Only 100 copies of "Our Jing Ke", a collection of three plays, were on sale in the Genuine & Profound bookstore at a launch organised by the Beijing Genuine & Profound Culture Development Company, reported Xinhua.
"The first issue had a print run of 200,000 copies," said Tang Juan, the vice head of the company’s marketing department. "But we only got the first batch last night and the others are still at the printers."
She said the new book, which has been taking pre-orders on leading online bookstores, is expected to be sold in other parts of the country after Friday.
The release of the new book came less than a week after Mo was announced winner of the 2012 Nobel Prize in Literature Oct 11.
"Due to Mo Yan’s success, we decided to publish the book ahead of schedule," said Hong Xue, editor of the book.

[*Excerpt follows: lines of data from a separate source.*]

(* ===== verification/Recovery.v ===== *)
(** * Consensus storage and recovery

    Model of [consensus/src/consensusdb/mod.rs] and
    [consensus/src/persistent_liveness_storage.rs]: the database of the blocks and
    certificates that are not committed yet, finding the root to restart from, and
    dropping what does not descend from it.

    A column family is a map by its key; serialization of the single entries with
    BCS is left out, and writing to the database succeeds.  Sets are lists without
    duplicates. *)

From S2P Require Import Prelude Collections Merkle InMemoryAccumulator BitVec ValidatorVerifier LedgerInfo.
From S2P Require Import TrustedState AccumulatorProofs QuorumCert Timeout2Chain ConsensusBlock.

(** ** The database *)
Module ConsensusDB.
Section definitions.
Context `{CryptoTypes} `{!Transactions}.

Record t := mk {
  last_vote : option Vote.t;
  highest_2chain_timeout_certificate : option TwoChainTimeoutCertificate.t;
  blocks : list (HashValue * Block.t);
  quorum_certs : list (HashValue * QuorumCert.t);
}.

Definition empty : t := mk None None [] [].

Abbreviation M := (action t string).

Definition get_data (self : t) :
    option Vote.t * option TwoChainTimeoutCertificate.t * list Block.t * list QuorumCert.t :=
  (last_vote self, highest_2chain_timeout_certificate self, (blocks self).*2, (quorum_certs self).*2).

Definition save_highest_2chain_timeout_certificate (tc : TwoChainTimeoutCertificate.t) : M unit :=
  modify (fun self => mk (last_vote self) (Some tc) (blocks self) (quorum_certs self)).

Definition save_vote (vote : Vote.t) : M unit :=
  modify (fun self => mk (Some vote) (highest_2chain_timeout_certificate self) (blocks self) (quorum_certs self)).

Definition put_blocks (m : list (HashValue * Block.t)) (block_data : list Block.t) : list (HashValue * Block.t) :=
  foldl (fun m block => HashMap.insert m (Block.id block) block) m block_data.
Definition put_quorum_certs (m : list (HashValue * QuorumCert.t)) (qc_data : list QuorumCert.t) :
    list (HashValue * QuorumCert.t) :=
  foldl (fun m qc => HashMap.insert m (BlockInfo.id (QuorumCert.certified_block qc)) qc) m qc_data.

Definition save_blocks_and_quorum_certificates (block_data : list Block.t) (qc_data : list QuorumCert.t) : M unit :=
  match block_data, qc_data with
  | [], [] => lift (Err "Consensus block and qc data is empty!"%string)
  | _, _ => modify (fun self =>
      mk (last_vote self) (highest_2chain_timeout_certificate self) (put_blocks (blocks self) block_data)
        (put_quorum_certs (quorum_certs self) qc_data))
  end.

Definition delete_blocks_and_quorum_certificates (block_ids : list HashValue) : M unit :=
  match block_ids with
  | [] => lift (Err "Consensus block ids is empty!"%string)
  | _ => modify (fun self =>
      mk (last_vote self) (highest_2chain_timeout_certificate self) (foldl HashMap.remove (blocks self) block_ids)
        (foldl HashMap.remove (quorum_certs self) block_ids))
  end.

Definition delete_highest_2chain_timeout_certificate : M unit :=
  modify (fun self => mk (last_vote self) None (blocks self) (quorum_certs self)).

Definition delete_last_vote_msg : M unit :=
  modify (fun self => mk None (highest_2chain_timeout_certificate self) (blocks self) (quorum_certs self)).
End definitions.
End ConsensusDB.

(** ** What a validator restarts from *)
Module RootInfo.
Section definitions.
Context `{CryptoTypes} `{!Transactions}.

Record t := mk {
  block : Block.t;
  quorum_cert : QuorumCert.t;
  ordered_cert : QuorumCert.t;
  commit_cert : QuorumCert.t;
}.
End definitions.
End RootInfo.

Module RootMetadata.
Section definitions.
Context `{CryptoTypes}.

Record t := mk {
  accu_hash : HashValue;
  frozen_root_hashes : list HashValue;
  num_leaves : Z;
}.

Definition version (self : t) : Z := Z.max (num_leaves self) 1 - 1.

Definition from (summary : TransactionAccumulatorSummary.t) : t :=
  let accumulator := TransactionAccumulatorSummary.accumulator summary in
  mk (InMemoryAccumulator.root_hash accumulator) (InMemoryAccumulator.frozen_subtree_roots accumulator)
    (InMemoryAccumulator.num_leaves accumulator).
End definitions.
End RootMetadata.

Module LedgerRecoveryData.
Section definitions.
Context `{CryptoTypes} `{!Transactions} `{!CryptoHash BlockData.t} `{!CryptoHash VoteData.t}.

Record t := new { storage_ledger : LedgerInfoWithSignatures.t }.

Definition committed_round (self : t) : Z :=
  BlockInfo.round (LedgerInfoWithSignatures.commit_info (storage_ledger self)).

(** The order of [(epoch, round)]. *)
Definition key_le (b b' : Block.t) : bool :=
  (Block.epoch b <? Block.epoch b') ||
  (Block.epoch b =? Block.epoch b') && (Block.round b <=? Block.round b').

Definition sort_by_key (blocks : list Block.t) : list Block.t := sort_by key_le blocks.

(** [position] and [remove]. *)
Fixpoint take_block (id : HashValue) (blocks : list Block.t) : option (Block.t * list Block.t) :=
  match blocks with
  | [] => None
  | block :: blocks =>
      if bool_decide (Block.id block = id) then Some (block, blocks)
      else '(root, blocks) ← take_block id blocks; Some (root, block :: blocks)
  end.

(** The block to start from: the last committed one, or a virtual genesis block
    after the end of an epoch, with the blocks and certificates to look it up in. *)
Definition starting_point (self : t) (blocks : list Block.t) (quorum_certs : list QuorumCert.t) :
    result (HashValue * LedgerInfoWithSignatures.t * list Block.t * list QuorumCert.t) :=
  let ledger_info := LedgerInfoWithSignatures.ledger_info (storage_ledger self) in
  if LedgerInfo.ends_epoch ledger_info then
    genesis ← Block.make_genesis_block_from_ledger_info ledger_info;
    genesis_qc ← QuorumCert.certificate_for_genesis_from_ledger_info ledger_info (Block.id genesis);
    Ok (Block.id genesis, QuorumCert.ledger_info genesis_qc, blocks ++ [genesis], quorum_certs ++ [genesis_qc])
  else Ok (LedgerInfo.consensus_block_id ledger_info, storage_ledger self, blocks, quorum_certs).

(** [find_root], with the blocks and certificates it leaves. *)
Definition find_root (self : t) (blocks : list Block.t) (quorum_certs : list QuorumCert.t) :
    result (RootInfo.t * list Block.t * list QuorumCert.t) :=
  '(root_id, latest_ledger_info_sig, blocks, quorum_certs) ← starting_point self blocks quorum_certs;
  let blocks := sort_by_key blocks in
  '(root_block, blocks) ← ok_or (take_block root_id blocks) "unable to find root"%string;
  root_quorum_cert ← ok_or
    (List.find (fun qc => bool_decide (BlockInfo.id (QuorumCert.certified_block qc) = Block.id root_block)) quorum_certs)
    "No QC found for root"%string;
  root_ordered_cert ← ok_or
    (List.find (fun qc => bool_decide (BlockInfo.id (QuorumCert.commit_info qc) = Block.id root_block)) quorum_certs)
    "No LI found for root"%string;
  root_commit_cert ← unwrap
    (QuorumCert.create_merged_with_executed_state root_ordered_cert latest_ledger_info_sig);
  Ok (RootInfo.mk root_block root_quorum_cert root_ordered_cert root_commit_cert, blocks, quorum_certs).
End definitions.
End LedgerRecoveryData.

Module RecoveryData.
Section definitions.
Context `{CryptoTypes} `{!Transactions} `{!CryptoHash BlockData.t} `{!CryptoHash VoteData.t}.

The book, published by the Beijing-based New World Press, consists of three plays — "Our Jing Ke", "Farewell to My Concubine" and "Wife of the Boiler Worker".
Two of them are based on tales of Chinese history and the third is about ill-fated "zhiqing", urban youths who were sent to the countryside for "re-education" by peasants during China’s Cultural Revolution (1966-76).
"Our Jing Ke" re-tells a story about Jing Ke, an assassin famous for his failed attempt to kill a king, who later moved on to become China’s first emperor more than 2,000 years ago.
But the story is told from a new perspective in the book, where Jing’s assassination attempt is reinterpreted into a result of his desire for instant fame, rather than a result of chivalry and altruism.
"Farewell to My Concubine" is about the melancholy love story between Xiang Yu, a Chinese warlord during the second century BC and his concubine who killed herself.
"The Wife of the Boiler Worker" tells of a story about a female pianist who was re-educated in the countryside and married a boiler worker.